Seared scallops ($11/appetizer; $23/entrée) are of the sea variety, though ours were strongly flavored, as if they were nearly past their peak. They were served with lemon risotto, which was creamy and well made, with a nice flavor of lemon peel and not too much crunch. Steak frites ($26) — well, I was spoiled at Gaslight. The version here is a small sirloin, which might have been better had it come to the table medium-rare, as ordered. The fries, made with rosemary and a lot of sea salt, were good; to be great, more potato flavor is required.
Organic chicken ($21) is cooked under a brick, and, for a boneless breast, this was an excellent treatment. It was perhaps the best of our entrées. The skin was burned but the meat was tender and juicy, with as much flavor as chicken breast can have. The sides of fingerling potatoes, cress, and tomatoes were all fine. Pumpkin “tortoloni” ($17) — basically, large tortellini — was right up there. Vegans take note: they will make this without the pancetta, which is Italian bacon. Either way, these are big and made with fresh pasta, a pumpkin filling not too sweet, and provocative bits of apple and cheese.
The wine list follows the new trend of (very confusing) four-size pricing. A glass of 2006 Chinon Rosé, from Hardouin ($7/glass; $12/half carafe; $24/carafe; $30/bottle), was crisp and dry, flavored more like red than white wine, but it went well with all kinds of food. It would probably have more aroma in a real wine glass rather than the bistro-style tumbler in which it’s served. Coke ($2) was unusually thin; I don’t think the bar had properly set up the soda machine. And decaf ($3) with dessert was good but not great.

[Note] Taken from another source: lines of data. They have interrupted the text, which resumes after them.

Lemma mapFrom_prefix (lower_case : Z -> Z) (f s : string) :
  allLowerFixed f = true -> String.prefix f s = true ->
  String.prefix f (strings.mapFrom (unicode.ToLower lower_case) O s) = true.
Proof.
  revert s. induction f as [|a f IH]; intros s Hf Hp.
  - apply prefix_nil.
  - destruct s as [|c s]; [discriminate |].
    apply prefix_cons in Hp as [-> Hp].
    cbn [allLowerFixed] in Hf. apply andb_true_iff in Hf as [Hc Hf].
    rewrite (mapFrom_fixed _ _ _ Hc). apply prefix_cons. split; [reflexivity |].
    apply IH; assumption.
Qed.

(** An occurrence of a lower-case ASCII word survives [strings.Map] with
    [unicode.ToLower], wherever the decoder stands in the bytes before it. *)
Lemma mapFrom_Contains (lower_case : Z -> Z) (f : string) :
  allLowerFixed f = true ->
  forall (s : string) (k : nat),
    nonASCIIprefix k s = true ->
    strings.Contains s f = true ->
    strings.Contains (strings.mapFrom (unicode.ToLower lower_case) k s) f = true.
Proof.
  intros Hf. induction s as [|c s IH]; intros k Hk H.
  - destruct f; [apply Contains_nil | discriminate].
  - destruct f as [|a f]; [apply Contains_nil |].
    rewrite Contains_cons in H. apply orb_true_iff in H as [H|H].
    + (* the word starts here: its first byte is ASCII, so no rune is open *)
      pose proof H as Hp. apply prefix_cons in Hp as [<- _].
      cbn [allLowerFixed] in Hf. apply andb_true_iff in Hf as [Ha Hf'].
      destruct k as [|k].
      * pose proof (mapFrom_prefix lower_case (String a f) (String a s)) as Hm.
        cbn [allLowerFixed] in Hm. rewrite Ha, Hf' in Hm.
        specialize (Hm eq_refl H).
        rewrite (mapFrom_fixed _ _ _ Ha) in *.
        rewrite Contains_cons, Hm. reflexivity.
      * cbn [nonASCIIprefix] in Hk. apply andb_true_iff in Hk as [Hk _].
        apply Z.leb_le in Hk. unfold lowerFixed in Ha.
        apply andb_true_iff in Ha as [Ha _]. apply Z.ltb_lt in Ha. lia.
    + destruct k as [|k].
      * cbn [strings.mapFrom].
        pose proof (decode_width c s) as Hw.
        destruct (utf8.DecodeRuneInString (String c s)) as [r w].
        cbn [snd] in Hw. apply Contains_append_r. apply IH; assumption.
      * cbn [strings.mapFrom]. cbn [nonASCIIprefix] in Hk.
        apply andb_true_iff in Hk as [_ Hk]. apply IH; assumption.
Qed.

All the desserts could use a little work, though cookies and milk ($6) was the best of the lot. The dish comes with four hot, half-baked chocolate-chip cookies and a tall glass of milk. You have the absinthe, I’ll have the cookies: perfect second date! Bread pudding ($7) is not much by itself, more like an English pudding, but the accompanying gravy boat of chocolate sauce can save it. Warm chocolate cake ($7) is a little rubbery, but vanilla-bean ice cream helps. The seasonal sorbets ($6) our night, served in a martini glass, were pear (which is indeed seasonal, but was indistinct in flavor) and raspberry (which is only sort of seasonal, but always makes a good sorbet).
The bar, as far as I could see beyond the throngs of people standing around, had cream-colored walls. The two dining rooms, one of which is sometimes closed or used for private functions, are nicer but not really interesting. Service despite the din was solid, with only one dropped order, which was quickly provided.
I wouldn’t plan a dinner party at Kingston Station, unless everyone in your party is either deaf or pretty good with American Sign Language. But if you’re starting or ending an evening of drinking and can’t make the 300 yards to Chinatown, you can eat here quite well.